Saturday, August 18, 2012

Imagine no religion, its easy if you try...

In 1966 John Lennon outraged the US bible belt  with this statement:

"Christianity will go. It will vanish and shrink. I needn't argue with that; I'm right and I will be proved right. We're more popular than Jesus now; I don't know which will go first - rock 'n' roll or Christianity. Jesus was all right but his disciples were thick and ordinary. It's them twisting it that ruins it for me." 

Condemnatory demonstrations and public burnings of Beatles' records by American Christian fundamentalists ensued. John was obliged to apologise:

"I'm not anti-God, anti-Christ or anti-religion. I am not saying we are greater or better. I believe that what people call God is something in all of us. I believe that what Jesus and Mohammed and Buddha and all the rest said was right. It's just that the translations have gone wrong. I wasn't saying whatever they are saying I was saying. I'm sorry I said it, really. I apologize, if that will make them happy. I still don't know quite what I've done."

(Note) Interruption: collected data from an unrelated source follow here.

(* ===== verification/Mcp.v ===== *)
(** * MCP policies and messages (src/internal/mcpproxy: policy.go, jsonrpc.go)

    Which methods and tools of a server a key may use, and the JSON-RPC envelope.
    Package encoding/json is an interface, [RPCJson]: its decoder as the list of
    tokens it reads, [Unmarshal] and [Marshal] at the types of the source.  Raw
    JSON is its text. *)

From S2P Require Import Prelude GoStrings Breaker Config Api Execute Route Policy Encoding.

Open Scope string_scope.
Open Scope list_scope.
Open Scope Z_scope.

(** ** Glob patterns: package path's [Match]

    The algorithm of the standard library: a pattern is cut into chunks at its
    stars, a chunk is matched at the front of the name or, after a star, at the
    first place before a slash where it fits.  [None] is [path.ErrBadPattern]. *)

Definition star : ascii := "*"%char.
Definition slash : ascii := "/"%char.

(** [scanChunk]: whether the pattern starts with stars, the text up to the next
    star outside brackets, and the rest. *)
Fixpoint drop_stars (s : string) : bool * string :=
  match s with
  | String c s' => if Ascii.eqb c star then (true, (drop_stars s').2) else (false, s)
  | EmptyString => (false, "")
  end.

Fixpoint chunk_end (inrange : bool) (s : string) : string * string :=
  match s with
  | EmptyString => ("", "")
  | String c s' =>
      let take inrange s' := let '(a, b) := chunk_end inrange s' in (String c a, b) in
      if Ascii.eqb c "\" then
        match s' with
        | String c2 s2 => let '(a, b) := chunk_end inrange s2 in (String c (String c2 a), b)
        | EmptyString => take inrange s'
        end
      else if Ascii.eqb c "[" then take true s'
      else if Ascii.eqb c "]" then take false s'
      else if Ascii.eqb c star && negb inrange then ("", s)
      else take inrange s'
  end.

Definition scanChunk (pattern : string) : bool * string * string :=
  let '(st, rest) := drop_stars pattern in let '(chunk, rest) := chunk_end false rest in (st, chunk, rest).

(** [getEsc]: a character of a class and the rest of the chunk. *)
Definition getEsc (chunk : string) : option (Z * string) :=
  match chunk with
  | EmptyString => None
  | String c rest =>
      if Ascii.eqb c "-" || Ascii.eqb c "]" then None
      else
        let chunk := if Ascii.eqb c "\" then rest else chunk in
        match chunk with
        | EmptyString => None
        | _ =>
            let '(r, n) := decode_rune chunk in
            if (r =? RuneError) && Nat.eqb n 1 then None
            else match sdrop n chunk with EmptyString => None | rest => Some (r, rest) end
        end
  end.

(** The ranges of a class, up to its closing bracket; each round takes at least
    one byte of the chunk. *)
Fixpoint class_ranges (fuel : nat) (r : Z) (chunk : string) (found : bool) (nrange : nat) : option (bool * string) :=
  match fuel with
  | O => None
  | S f =>
      let range chunk :=
        match getEsc chunk with
        | None => None
        | Some (lo, rest) =>
            match rest with
            | String "-"%char rest' =>
                match getEsc rest' with
                | None => None
                | Some (hi, rest2) => class_ranges f r rest2 (found || ((lo <=? r) && (r <=? hi))) (S nrange)
                end
            | _ => class_ranges f r rest (found || (lo =? r)) (S nrange)
            end
        end in
      match chunk with
      | String "]"%char rest => if Nat.ltb 0 nrange then Some (found, rest) else range chunk
      | _ => range chunk
      end
  end.

(** [matchChunk]: [Some None] is no match, [Some (Some rest)] what is left of the
    name.  [failed] once the name is known not to match: the rest of the chunk is
    only checked. *)
Fixpoint match_chunk (fuel : nat) (chunk s : string) (failed : bool) : option (option string) :=
  match fuel with
  | O => None
  | S f =>
      match chunk with
      | EmptyString => Some (if failed then None else Some s)
      | String c rest =>
          let failed := failed || String.eqb s "" in
          let literal c rest :=
            if failed then match_chunk f rest s true
            else match s with
                 | String d s' => match_chunk f rest s' (negb (Ascii.eqb c d))
                 | EmptyString => match_chunk f rest s true
                 end in
          if Ascii.eqb c "[" then
            let '(r, n) := if failed then (0, O) else decode_rune s in
            let '(negated, chunk) := match rest with String "^"%char rest' => (true, rest') | _ => (false, rest) end in
            match class_ranges (S (String.length chunk)) r chunk false 0 with
            | None => None
            | Some (found, rest) => match_chunk f rest (sdrop n s) (failed || Bool.eqb found negated)
            end
          else if Ascii.eqb c "?" then
            match s with
            | String d _ => if failed then match_chunk f rest s true
                            else match_chunk f rest (sdrop (decode_rune s).2 s) (Ascii.eqb d slash)
            | EmptyString => match_chunk f rest s true
            end
          else if Ascii.eqb c "\" then
            match rest with
            | EmptyString => None
            | String c2 rest2 => literal c2 rest2
            end
          else literal c rest
      end
  end.

Definition matchChunk (chunk s : string) : option (option string) := match_chunk (S (String.length chunk)) chunk s false.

All he had done was to express his opinion that the words and values of inspiring religious prophets had been distorted by their later interpreters.  His remarks did not cause a kerfuffle in the UK but in the good ole 'land of the free' he outraged thousands. Even the nutter that murdered him 14 years later cited anger at John's comments about Christianity as one of his motives. 

Certain middle Americans, apparently discomfited by Danny Boyle's tribute to the NHS in the Olympics opening ceremony, must've been even more ticked off about the inclusion of John Lennon's anthem to pacifism, redistribution of wealth and atheism, 'Imagine', in the closing ceremony. 'Imagine' was performed by the Liverpool Philharmonic Youth Choir and Liverpool Signing Choir in concert with a remastered video of Lennon's own 1970 performance of the song and accompanied by the assembly of a three dimensional portrait of Lennon in the midst of the arena.

The US of A isn't above incorporating 'Imagine' into their own public spectacles. On December 31, 2011, at Times Square in New York City, the rap artist Cee Lo Green sang 'Imagine' just prior to the ringing in of the new year. He replaced the line "and no religion, too" with the words "and all religion is true". Wonder what Yoko and Lennon's legions of fans thought about that?

Maybe the Brits had their cake and ate it too by featuring Isambard Kingdom Brunel, Mr Bean, Morris dancers, the Spice Girls, the Grenadier Guards, George Michael, nuns with Union Jack knickers, a clutch of Supermodels, Winston Churchill and John Winston Lennon all on the same bill but the slogan was that this Olympics was 'for everyone'. I found the eclecticism enchanting.  And in an age where so much that is violent and oppressive is being done or excused in the name of religion it was refreshing to have secularism and silliness centre stage at the London Olympics.